* [Problem requirements] Please repeat the lines below exactly. Begin with the line containing "destruct (HR _ _ Hx) as (p' & Hp' & ->)." and go on through the line containing "Definition evict (num_tokens".

* [Data listing]

(* ===== verification/ReqOwnership.v ===== *)
(** * Who owns which page

    While a request runs, the pages of its row up to [cache_protected_len]
    belong to the radix tree and the rest to the request itself; everything else
    is in the tree or in the allocator's pool.  This file states that as a
    predicate and proves that finishing a request, or caching it half-way, moves
    whole pages between the three owners and loses or doubles none. *)

From S2P Require Import Prelude RadixKey PrefixTree TreeNode Allocator Events RadixCache RadixInv.
From S2P Require Import RadixWalk RadixInsert RadixLock RadixEvict ReqPool ReqCache.

Lemma slice_to_slice_to {A} (l : list A) n : 0 ≤ n → slice_to (slice_to l n) n = slice_to l n.
Proof. intros. rewrite !slice_to_take, take_take by done. f_equal. lia. Qed.

(** ** Pieces of a row at page boundaries *)

Section pieces.
Context (ps : Z) (P row : list Z).
Hypotheses (Hps : 0 < ps) (HR : row_layout ps P row).

Lemma touched_aligned s e :
  0 ≤ s ≤ e → (ps | s) →
  touched ps P s e = take (Z.to_nat ((e + ps - 1) / ps - s / ps)) (drop (Z.to_nat (s / ps)) P).
Proof.
  intros Hs [q ->]. unfold touched. destruct (Z.ltb_spec (q * ps) e); [done|].
  replace e with (q * ps) by lia. replace (q * ps + ps - 1) with (ps - 1 + q * ps) by lia.
  rewrite Z.div_add, Z.div_small, Z.div_mul by lia.
  replace (Z.to_nat (0 + q - q)) with 0%nat by lia. done.
Qed.

Lemma ceil_aligned q : (q * ps + ps - 1) / ps = q.
Proof.
  replace (q * ps + ps - 1) with (ps - 1 + q * ps) by lia.
  rewrite Z.div_add, Z.div_small by lia. done.
Qed.

Lemma touched_split s m e :
  0 ≤ s ≤ m → m ≤ e → (ps | s) → (ps | m) →
  touched ps P s e = touched ps P s m ++ touched ps P m e.
Proof.
  intros Hs Hm [q1 ->] [q2 ->]. rewrite !touched_aligned by (try lia; by eexists).
  rewrite ceil_aligned, !Z.div_mul by lia.
  assert (q2 ≤ (e + ps - 1) / ps) by (apply Z.div_le_lower_bound; lia).
  assert (0 ≤ q1 ≤ q2) by nia.
  replace (drop (Z.to_nat q2) P) with (drop (Z.to_nat (q2 - q1)) (drop (Z.to_nat q1) P))
    by (rewrite drop_drop; f_equal; lia).
  rewrite take_take_drop. f_equal. lia.
Qed.

Lemma slice_page_slots s e :
  0 ≤ s ≤ e → e ≤ zlen row → (ps | s) → (ps | e) →
  slice row s e = Paged.page_slots ps (touched ps P s e).
Proof.
  intros Hs He [q1 ->] [q2 ->]. pose proof (row_layout_length ps Hps P row HR) as HP.
  assert (0 ≤ q1 ≤ q2 ∧ q2 ≤ zlen P) as [Hq Hq2] by nia.
  rewrite touched_aligned by (try lia; by eexists). rewrite ceil_aligned, Z.div_mul by lia.
  apply list_eq_same_length with (n := Z.to_nat (q2 * ps - q1 * ps)).
  - rewrite length_page_slots, length_take, length_drop by done. unfold zlen in *. nia.
  - rewrite slice_take_drop, length_take, length_drop by lia. unfold zlen in *. lia.
  - intros i x y Hi Hx Hy. rewrite lookup_slice in Hx by lia. case_decide; [|done].
    apply (lookup_page_slots ps Hps) in Hy as (p & Hp & ->).
    destruct (HR _ _ Hx) as (p' & Hp' & ->).
    replace (Z.of_nat (Z.to_nat (q1 * ps) + i)) with (Z.of_nat i + q1 * ps) in * by lia.
    rewrite Z.div_add, Z.mod_add in * by lia.
    assert (0 ≤ Z.of_nat i / ps) by (apply Z.div_pos; lia).
    rewrite lookup_take_Some, lookup_drop in Hp. destruct Hp as [Hp _].
    replace (Z.to_nat (Z.of_nat i / ps + q1)) with (Z.to_nat q1 + Z.to_nat (Z.of_nat i / ps))%nat
      in Hp' by lia. congruence.
Qed.
(* ===== verification/ChunkCache.v ===== *)
(** * The cache without a tree, and sliding-window frees

    [ChunkCache], [SWAChunkCache] and [PureSWAChunkCache]
    ([mem_cache/chunk_cache.py]), used when the radix cache is off, and
    [free_swa_out_of_window_slots] ([mem_cache/common.py]), which frees the slots
    that have left the attention window of a running request.  The sliding-window
    pool is an argument: its [free_swa] is passed to the operation that calls it. *)

From S2P Require Import Prelude RadixKey TreeNode Allocator Events RadixCache ReqPool ReqCache.

Record ChunkCache := mkChunk {
  ch_page_size : Z;
  ch_sliding_window_size : option Z;
  ch_allocator : Alloc;
}.

Definition set_ch_allocator (c : ChunkCache) x :=
  mkChunk (ch_page_size c) (ch_sliding_window_size c) x.

Module Chunk.
Section operations.
Context `{KVAllocator} `{KVFree}.

(** [MatchResult]: no slots and no node. *)
Definition match_prefix (c : ChunkCache) : list Z * option nat := ([], None).
(** [InsertResult.prefix_len] *)
Definition insert (c : ChunkCache) : Z := 0.
Definition evict (num_tokens : Z) (c : ChunkCache) : Z * ChunkCache := (0, c).
Definition inc_lock_ref (c : ChunkCache) : Z * ChunkCache := (0, c).
Definition dec_lock_ref (c : ChunkCache) : Z * ChunkCache := (0, c).
Definition protected_size (c : ChunkCache) : Z := 0.

Definition cache_finished_req (r : Req) (kv_len_to_handle : Z) (p : ReqToTokenPool)
    (c : ChunkCache) : res ChunkCache :=
  a ← free_kv_row (kv r) [(cache_protected_len (kv r), kv_len_to_handle)] p (ch_allocator c);
  Ok (set_ch_allocator c a).

Definition cache_unfinished_req (r : Req) (p : ReqToTokenPool) : res Req :=
  e ← extend_end r;
  row ← get_row p (req_pool_idx (kv r));
  Ok (set_prefix_indices r (slice_to row e)).

(** [supports_swa] of [SWAChunkCache]. *)
Definition supports_swa (c : ChunkCache) : res bool :=
  match ch_sliding_window_size c with Some _ => Ok true | None => Err AssertionError end.
End operations.
End Chunk.

Module PureSWA.
(** The slots [PureSWAChunkCache.cache_finished_req] hands to [free]; [None] when
    it does not call it. *)
Definition finished_parts (k : ReqKvInfo) (kv_committed_len : Z) (row : list Z) : option (list Z) :=
  let kv_indices := slice_to row kv_committed_len in
  let protected_len := cache_protected_len k in
  let evict_floor := swa_evict_floor k in
  let evicted_seqlen := swa_evicted_seqlen k in
  if evicted_seqlen >? evict_floor then
    let parts :=
      (if evict_floor >? protected_len then [slice kv_indices protected_len evict_floor] else []) ++
      (if evicted_seqlen <? kv_committed_len
       then [slice kv_indices (Z.max evicted_seqlen protected_len) kv_committed_len] else []) in
    match parts with [] => None | _ => Some (concat parts) end
  else Some (slice_from kv_indices protected_len).

Definition cache_finished_req (free : list Z → Alloc → res Alloc) (r : Req) (kv_len : Z)
    (p : ReqToTokenPool) (c : ChunkCache) : res ChunkCache :=
  row ← get_row p (req_pool_idx (kv r));
  match finished_parts (kv r) kv_len row with
  | Some slots => a ← free slots (ch_allocator c); Ok (set_ch_allocator c a)
  | None => Ok c
  end.
End PureSWA.

(** ** [free_swa_out_of_window_slots] *)

Definition evict_threshold (pre_len sliding_window_size page_size : Z) (is_chunk_cache : bool)
    (retain_floor : option Z) : Z :=
  let threshold :=
    if is_chunk_cache then pre_len - sliding_window_size
    else pre_len - Z.max sliding_window_size page_size in
  match retain_floor with
  | Some f => if negb is_chunk_cache then Z.min threshold f else threshold
  | None => threshold
  end.

Definition free_swa_out_of_window_slots (free_swa : list Z → Alloc → res Alloc) (k : ReqKvInfo)
    (pre_len sliding_window_size page_size : Z) (is_chunk_cache : bool) (retain_floor : option Z)
    (p : ReqToTokenPool) (a : Alloc) : res (ReqKvInfo * Alloc) :=
  if negb (holds_kv k) then Ok (k, a)
  else if negb (cache_protected_len k mod page_size =? 0) then Err AssertionError
  else
    let k := set_swa_evicted_seqlen k (Z.max (swa_evicted_seqlen k) (swa_dead_lo k page_size)) in
    let threshold := evict_threshold pre_len sliding_window_size page_size is_chunk_cache retain_floor in
    let new_len := Z.max (swa_evicted_seqlen k) threshold in
    let new_len := if page_size >? 1 then new_len / page_size * page_size else new_len in
    if new_len >? swa_evicted_seqlen k then
      row ← get_row p (req_pool_idx k);
      a ← free_swa (slice row (swa_evicted_seqlen k) new_len) a;
      Ok (set_swa_evicted_seqlen k new_len, a)
    else Ok (k, a).

(** ** Lemmas on slices of a row *)

Lemma slice_slice_to {A} (l : list A) n a b :
  0 ≤ n ≤ zlen l → 0 ≤ a → 0 ≤ b → slice (slice_to l n) a b = slice l a (Z.min b n).
Proof.
  intros Hn Ha Hb. destruct (Z.le_gt_cases a (Z.min b n)) as [Hle|Hgt].
  - rewrite !slice_take_drop by lia. rewrite slice_to_take, skipn_firstn_comm, take_take by lia.
    f_equal. lia.
  - rewrite (slice_empty l) by lia. destruct (Z.le_gt_cases b a); [by rewrite slice_empty by lia|].
    rewrite slice_take_drop, slice_to_take, drop_ge by (rewrite ?length_take; lia). by rewrite take_nil.
Qed.

Lemma slice_split {A} (l : list A) a b e :
  0 ≤ a ≤ b → b ≤ e → slice l a b ++ slice l b e = slice l a e.
Proof.
  intros. rewrite !slice_take_drop by lia.
  replace (drop (Z.to_nat b) l) with (drop (Z.to_nat (b - a)) (drop (Z.to_nat a) l))
    by (rewrite drop_drop; f_equal; lia).
  rewrite take_take_drop. f_equal. lia.
Qed.

Lemma slice_to_from_slice {A} (l : list A) n a :
  0 ≤ n ≤ zlen l → 0 ≤ a → slice_from (slice_to l n) a = slice l a n.
Proof.
  intros Hn Ha. rewrite slice_from_drop, slice_to_take by lia.
  destruct (Z.le_gt_cases a n).
  - rewrite slice_take_drop, skipn_firstn_comm by lia. f_equal. lia.
  - rewrite slice_empty, drop_ge by (rewrite ?length_take; lia). done.
Qed.

(** ** Properties *)

(** With the radix cache off, finishing a request frees exactly its own pages:
    those under the positions from the protected length to the committed one,
    each once. *)
Theorem chunk_finished_frees_own `{KVAllocator} `{KVFree} (c : ChunkCache) (r : Req)
    (p : ReqToTokenPool) (full P : list Z) (len : Z) :
  alloc_ok (ch_allocator c) → get_row p (req_pool_idx (kv r)) = Ok full →
  row_layout (page_size (ch_allocator c)) P full → swa_evicted_seqlen (kv r) = 0 →
  0 ≤ cache_protected_len (kv r) ≤ len → len ≤ zlen full →
  NoDup (touched (page_size (ch_allocator c)) P (cache_protected_len (kv r)) len ++
         pool (ch_allocator c)) →
  ∃ c', Chunk.cache_finished_req r len p c = Ok c' ∧ alloc_ok (ch_allocator c') ∧
    pool (ch_allocator c') ≡ₚ
      touched (page_size (ch_allocator c)) P (cache_protected_len (kv r)) len ++ pool (ch_allocator c).
Proof.
  intros Hok Hrow HR Hswa Hlen Hfull Hnd. unfold Chunk.cache_finished_req, free_kv_row.
  rewrite Hrow. cbn [mbind res_bind fmap list_fmap]. unfold free_kv_row_segments.
  cbn [split_segments]. rewrite zlen_slice by lia. rewrite Hswa.
  destruct (Z.eqb_spec (len - cache_protected_len (kv r)) 0) as [Hz|Hnz].
  { cbn. exists c. rewrite touched_empty by lia. by destruct c. }
  rewrite Z.max_r, Z.min_l by lia. destruct (Z.gtb_spec 0 0); [lia|].
  destruct (Z.ltb_spec 0 (len - cache_protected_len (kv r))); [|lia]. cbv beta iota.
  rewrite zlen_nil. cbn [Z.eqb negb andb mbind res_bind].
  rewrite Z.add_0_r, slice_from_drop, drop_0 by lia.
  destruct (free_segments_spec (ch_allocator c) P full [(cache_protected_len (kv r), len)])
    as (a' & Hfree & Hok' & _ & HP); try done.
  - cbn [ascending]. lia.
  - cbn [touched_ranges]. destruct (Z.eqb_spec (cache_protected_len (kv r)) len); [lia|].
    by rewrite app_nil_r.
  - cbn [fmap list_fmap touched_ranges] in Hfree, HP. rewrite Hfree. cbn [mbind res_bind].
    destruct (Z.eqb_spec (cache_protected_len (kv r)) len); [lia|]. rewrite app_nil_r in HP.
    eexists. split; [done|]. done.
Qed.

Lemma chunk_finished_frees_own_witness :
  ∃ c', @Chunk.cache_finished_req PagedPool.paged_allocator Paged.free
          (mkReq [1; 2; 3; 4; 5; 6; 7] [] [] false None None None None 0 [] None false
             (mkKv (Some 1) 4 7 7 0 0)) 7
          (mkPool 1 2 8 [[]; [20; 21; 22; 23; 8; 9; 10]] [] [0; 1])
          (mkChunk 4 None (mkAlloc 40 4 true true 10 [1; 3] [4] None [])) = Ok c' ∧
        release_pages (ch_allocator c') = [2; 4].
Proof.
  destruct (@chunk_finished_frees_own PagedPool.paged_allocator Paged.free
    (mkChunk 4 None (mkAlloc 40 4 true true 10 [1; 3] [4] None []))
    (mkReq [1; 2; 3; 4; 5; 6; 7] [] [] false None None None None 0 [] None false
       (mkKv (Some 1) 4 7 7 0 0))
    (mkPool 1 2 8 [[]; [20; 21; 22; 23; 8; 9; 10]] [] [0; 1])
    [20; 21; 22; 23; 8; 9; 10] [5; 2] 7) as (c' & H1 & _).
  - vm_compute. reflexivity.
  - reflexivity.
  - intros i x Hx. do 7 (destruct i as [|i]; [injection Hx as <-; eexists; vm_compute; done|]).
    discriminate.
  - reflexivity.
  - vm_compute. split; discriminate.
  - vm_compute. discriminate.
  - by_evaluation.
  - exists c'. vm_compute in H1. apply (inj Ok) in H1. rewrite <-H1. split; vm_compute; reflexivity.
Defined.

(** For models with only sliding-window layers, a finished request frees the
    slots that window eviction has not freed before, and no others: together with
    the range from the eviction floor to the eviction cursor they are the
    request's own row, each slot once. *)
Theorem pure_swa_finish_complements (k : ReqKvInfo) (row : list Z) (len : Z) :
  0 ≤ cache_protected_len k ≤ len → 0 ≤ swa_evict_floor k → 0 ≤ swa_evicted_seqlen k →
  len ≤ zlen row →
  default [] (PureSWA.finished_parts k len row) ++
    (if swa_evicted_seqlen k >? swa_evict_floor k
     then slice row (Z.max (cache_protected_len k) (swa_evict_floor k))
            (Z.min (swa_evicted_seqlen k) len)
     else []) ≡ₚ slice row (cache_protected_len k) len.
Proof.
  intros Hc Hf He Hlen. unfold PureSWA.finished_parts. cbv zeta.
  set (c := cache_protected_len k) in *. set (f := swa_evict_floor k) in *.
  set (e := swa_evicted_seqlen k) in *.
  destruct (Z.gtb_spec e f) as [Hef|]; last first.
  { cbn [from_option id]. by rewrite app_nil_r, slice_to_from_slice by lia. }
  rewrite !slice_slice_to by lia. rewrite Z.min_id.
  destruct (Z.gtb_spec f c) as [Hfc|Hfc], (Z.ltb_spec e len) as [Hel|Hel]; cbn [app concat from_option id];
    rewrite ?app_nil_r, ?(Z.max_r c f), ?(Z.max_l c f), ?(Z.min_l e len), ?(Z.min_r e len) by lia.
  - rewrite Z.max_l, Z.min_l by lia. rewrite <-(slice_split row c f len), <-(slice_split row f e len) by lia.
    solve_Permutation.
  - destruct (Z.le_gt_cases f len).
    + rewrite Z.min_l by lia. by rewrite slice_split by lia.
    + rewrite Z.min_r by lia. rewrite (slice_empty row f len) by lia. by rewrite app_nil_r.
  - destruct (Z.le_gt_cases e c).
    + rewrite Z.max_r by lia. rewrite (slice_empty row c e) by lia. by rewrite app_nil_r.
    + rewrite Z.max_l by lia. rewrite <-(slice_split row c e len) by lia. solve_Permutation.
  - done.
Qed.

Lemma pure_swa_finish_complements_witness :
  default [] (PureSWA.finished_parts (mkKv (Some 1) 2 8 8 4 6) 8 [10; 11; 12; 13; 14; 15; 16; 17]) ++
    [14; 15] ≡ₚ [12; 13; 14; 15; 16; 17].
Proof.
  apply (pure_swa_finish_complements (mkKv (Some 1) 2 8 8 4 6) [10; 11; 12; 13; 14; 15; 16; 17] 8);
    vm_compute; try split; congruence.
Defined.

(** C33: window eviction never frees a slot the attention window still needs.  The
    cursor of a request that holds memory is first raised to the lowest position the
    request may free ([swa_dead_lo]: above the prefix of the tree and the eviction
    floor) if it is below, which frees nothing.  Then it either stays there and
    nothing is freed, or it moves further up, to a page boundary for pages of more
    than one slot, stays at least a window (and for the radix cache a page and the
    retained floor) behind the current length, and exactly the slots between the
    raised cursor and the new one are freed. *)
Theorem swa_eviction_keeps_window (free_swa : list Z → Alloc → res Alloc) (k k' : ReqKvInfo)
    (pre_len window ps : Z) (chunk : bool) (floor : option Z) (p : ReqToTokenPool) (a a' : Alloc) :
  0 < ps →
  free_swa_out_of_window_slots free_swa k pre_len window ps chunk floor p a = Ok (k', a') →
  holds_kv k = true →
  let old := Z.max (swa_evicted_seqlen k) (swa_dead_lo k ps) in
  k' = set_swa_evicted_seqlen k (swa_evicted_seqlen k') ∧
  ((swa_evicted_seqlen k' = old ∧ a' = a) ∨
   (old < swa_evicted_seqlen k' ∧ (ps | swa_evicted_seqlen k') ∧
    swa_evicted_seqlen k' ≤ pre_len - window ∧
    (chunk = false → swa_evicted_seqlen k' ≤ pre_len - ps ∧
       ∀ f, floor = Some f → swa_evicted_seqlen k' ≤ f) ∧
    ∃ row, get_row p (req_pool_idx k) = Ok row ∧
           free_swa (slice row old (swa_evicted_seqlen k')) a = Ok a')).
Proof.
  intros Hps Hrun Hh old. unfold free_swa_out_of_window_slots in Hrun. rewrite Hh in Hrun.
  cbn [negb] in Hrun. destruct (negb _) in Hrun; [done|]. cbv zeta in Hrun.
  cbn [swa_evicted_seqlen set_swa_evicted_seqlen req_pool_idx] in Hrun. fold old in Hrun.
  set (th := evict_threshold _ _ _ _ _) in Hrun.
  set (new := if ps >? 1 then Z.max old th / ps * ps else Z.max old th) in Hrun.
  assert (new ≤ Z.max old th ∧ (ps | new)) as [Hle Hdiv].
  { unfold new. destruct (Z.gtb_spec ps 1).
    - split; [by apply floor_align_le|apply floor_align_divide].
    - assert (ps = 1) as -> by lia. split; [done|apply Z.divide_1_l]. }
  destruct (Z.gtb_spec new old) as [Hgt|Hngt].
  - destruct (get_row p (req_pool_idx k)) as [row|]; [|done]. cbn [mbind res_bind] in Hrun.
    destruct (free_swa _ a) as [a1|] eqn:Hfree; [|done]. cbn [mbind res_bind] in Hrun.
    injection Hrun as <- <-. cbn [swa_evicted_seqlen set_swa_evicted_seqlen]. split; [done|]. right.
    assert (new ≤ th) as Hth by lia. unfold th, evict_threshold in Hth.
    split_and!; try done.
    + destruct chunk, floor; simpl in Hth; lia.
    + intros ->. split; [destruct floor; simpl in Hth; lia|]. intros f ->. simpl in Hth. lia.
    + by exists row.
  - injection Hrun as <- <-. split; [done|]. by left.
Qed.

Lemma swa_eviction_keeps_window_witness :
  ∃ k' a', free_swa_out_of_window_slots Token.free (mkKv (Some 1) 0 10 10 0 2) 10 3 2 false None
             (mkPool 2 3 10 [[]; [1; 2; 3; 4; 5; 6; 7; 8; 9; 10]; []] [2] [0; 0; 0])
             (Token.init 0 false) = Ok (k', a') ∧
           swa_evicted_seqlen k' = 6 ∧ free_pages a' = [3; 4; 5; 6] ∧
           k' = set_swa_evicted_seqlen (mkKv (Some 1) 0 10 10 0 2) (swa_evicted_seqlen k').
Proof.
  do 2 eexists. split; [vm_compute; reflexivity|]. split; [reflexivity|]. split; [reflexivity|].
  refine (proj1 (swa_eviction_keeps_window Token.free (mkKv (Some 1) 0 10 10 0 2) _ 10 3 2 false None
    (mkPool 2 3 10 [[]; [1; 2; 3; 4; 5; 6; 7; 8; 9; 10]; []] [2] [0; 0; 0])
    (Token.init 0 false) _ _ _ _)).
  - lia.
  - vm_compute. reflexivity.
  - reflexivity.
Defined.
(* ===== verification/TileBudget.v ===== *)
(** * The tile budget of a prefill batch

    What [_check_prefill_tile_budget] really bounds. *)

From S2P Require Import Prelude PyFloat PySort PrefillDelayer RadixKey ReqPool PrefillAdder.

Section tiles.
Context {P : Type} `{Settings} `{Pools P}.
Implicit Types (a : PrefillAdder P) (r : SReq).

(** The query tiles of one extend length. *)
Definition tiles (block_m n : Z) : Z := if n >? 0 then ceil_div n block_m else 0.

Lemma zsum_zeros {A} (l : list A) : zsum ((λ _, 0) <$> l) = 0.
Proof. induction l as [|x l IH]; cbn; [done|]. exact IH. Qed.

Lemma compact_metric a n m :
  compact_q_tiles_per_head (estimate_prefill_extend_tile_metrics (admitted_extend_lens a ++ [n]) m) =
  tiles m (Z.max 0 n).
Proof.
  cbn [estimate_prefill_extend_tile_metrics compact_q_tiles_per_head].
  unfold admitted_extend_lens. rewrite !fmap_app, zsum_app, <- !list_fmap_compose.
  rewrite (list_fmap_ext _ (λ _, 0)) by done. rewrite zsum_zeros. cbn. unfold tiles. lia.
Qed.
End tiles.

(** The compact tile budget forgets the batch.  On HIP with a positive budget, in
    compact mode and with a non-empty batch, the check passes exactly when the tiles
    of the candidate alone are within the budget, whatever was admitted before: the
    lengths of the admitted requests are read from an attribute that requests do not
    have, so they count as zero and the budget bounds no batch. *)
Theorem tile_budget_forgets_batch {P : Type} `{Settings} `{Pools P} (a : PrefillAdder P) (n : Z) :
  IS_HIP = true → 0 < PREFILL_TILE_BUDGET → tile_mode_compact = true → can_run_list a ≠ [] →
  check_prefill_tile_budget a n =
  if tiles (prefill_tile_block_m (cfg a)) (Z.max 0 n) <=? PREFILL_TILE_BUDGET then None else Some OTHER.
Proof.
  intros Hh Hb Hc Hne. unfold check_prefill_tile_budget. rewrite Hh, Hc, compact_metric. cbn [negb orb].
  replace (PREFILL_TILE_BUDGET <=? 0) with false by (symmetry; apply Z.leb_gt; lia).
  by destruct (can_run_list a).
Qed.

Module TileDemo.
#[export] Instance settings0 : Settings := {|
  CLIP_MAX_NEW_TOKENS := 4096; IS_HIP := true; PREFILL_TILE_BUDGET := 6;
  tile_mode_compact := true; low_priority_values_first := false;
|}.
#[export] Instance pools0 : Pools unit := {|
  is_hybrid_swa := false; is_all_swa := false; is_unified_mamba := false; supports_mamba := false;
  is_tree_cache := true; cache_disable := false; sliding_window_size := 0; size_swa := 0;
  mamba_slot_full_token_cost := 0;
  p_available_size _ := 0; p_full_available_size _ := 0; p_swa_available_size _ := 0;
  p_evictable_size _ := 0; p_full_evictable_size _ := 0; p_swa_evictable_size _ := 0;
  p_mamba_evictable_size _ := 0; p_mamba_schedulable_size _ := 0;
  p_inc_lock_ref _ p := Ok (None, p); p_dec_lock_ref _ _ p := Ok p;
  p_init_load_back _ p := Ok ([], None, p); p_release_req r _ p := Ok (r, p);
|}.
(** A request of 512 tokens, eight tiles of 64: the batch is over the budget. *)
Definition big : SReq :=
  with_range 0 512
    (mkSReq 1 (mkReq [] [] [] false None None None None 0 [] None false kv_empty)
       16 false 0 0 None 0 0 0 0 false false false false None).
Definition adder : PrefillAdder unit :=
  can_run big (PrefillAdder_init 1 tt None 1%Q 8192 None 0 0 0 None None None
                 (mkEnv (λ i, [i]) 0%Q 0%Q 0%Q) None 0 64 false).
End TileDemo.
Import (hints) TileDemo.

(** 512 admitted tokens and a candidate of 129 make eleven tiles, over the budget of
    six; the check lets the candidate in. *)
Lemma tile_budget_forgets_batch_witness :
  tiles 64 (extend_len TileDemo.big) + tiles 64 129 = 11 ∧
  check_prefill_tile_budget TileDemo.adder 129 = None.
Proof.
  split; [reflexivity|].
  rewrite (tile_budget_forgets_batch TileDemo.adder 129); [reflexivity|reflexivity|reflexivity|reflexivity|].
  intros Hn. discriminate Hn.
Defined.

* [Response area]
    destruct (HR _ _ Hx) as (p' & Hp' & ->).
    replace (Z.of_nat (Z.to_nat (q1 * ps) + i)) with (Z.of_nat i + q1 * ps) in * by lia.
    rewrite Z.div_add, Z.mod_add in * by lia.
    assert (0 ≤ Z.of_nat i / ps) by (apply Z.div_pos; lia).
    rewrite lookup_take_Some, lookup_drop in Hp. destruct Hp as [Hp _].
    replace (Z.to_nat (Z.of_nat i / ps + q1)) with (Z.to_nat q1 + Z.to_nat (Z.of_nat i / ps))%nat
      in Hp' by lia. congruence.
Qed.
(* ===== verification/ChunkCache.v ===== *)
(** * The cache without a tree, and sliding-window frees

    [ChunkCache], [SWAChunkCache] and [PureSWAChunkCache]
    ([mem_cache/chunk_cache.py]), used when the radix cache is off, and
    [free_swa_out_of_window_slots] ([mem_cache/common.py]), which frees the slots
    that have left the attention window of a running request.  The sliding-window
    pool is an argument: its [free_swa] is passed to the operation that calls it. *)

From S2P Require Import Prelude RadixKey TreeNode Allocator Events RadixCache ReqPool ReqCache.

Record ChunkCache := mkChunk {
  ch_page_size : Z;
  ch_sliding_window_size : option Z;
  ch_allocator : Alloc;
}.

Definition set_ch_allocator (c : ChunkCache) x :=
  mkChunk (ch_page_size c) (ch_sliding_window_size c) x.

Module Chunk.
Section operations.
Context `{KVAllocator} `{KVFree}.

(** [MatchResult]: no slots and no node. *)
Definition match_prefix (c : ChunkCache) : list Z * option nat := ([], None).
(** [InsertResult.prefix_len] *)
Definition insert (c : ChunkCache) : Z := 0.
Definition evict (num_tokens : Z) (c : ChunkCache) : Z * ChunkCache := (0, c).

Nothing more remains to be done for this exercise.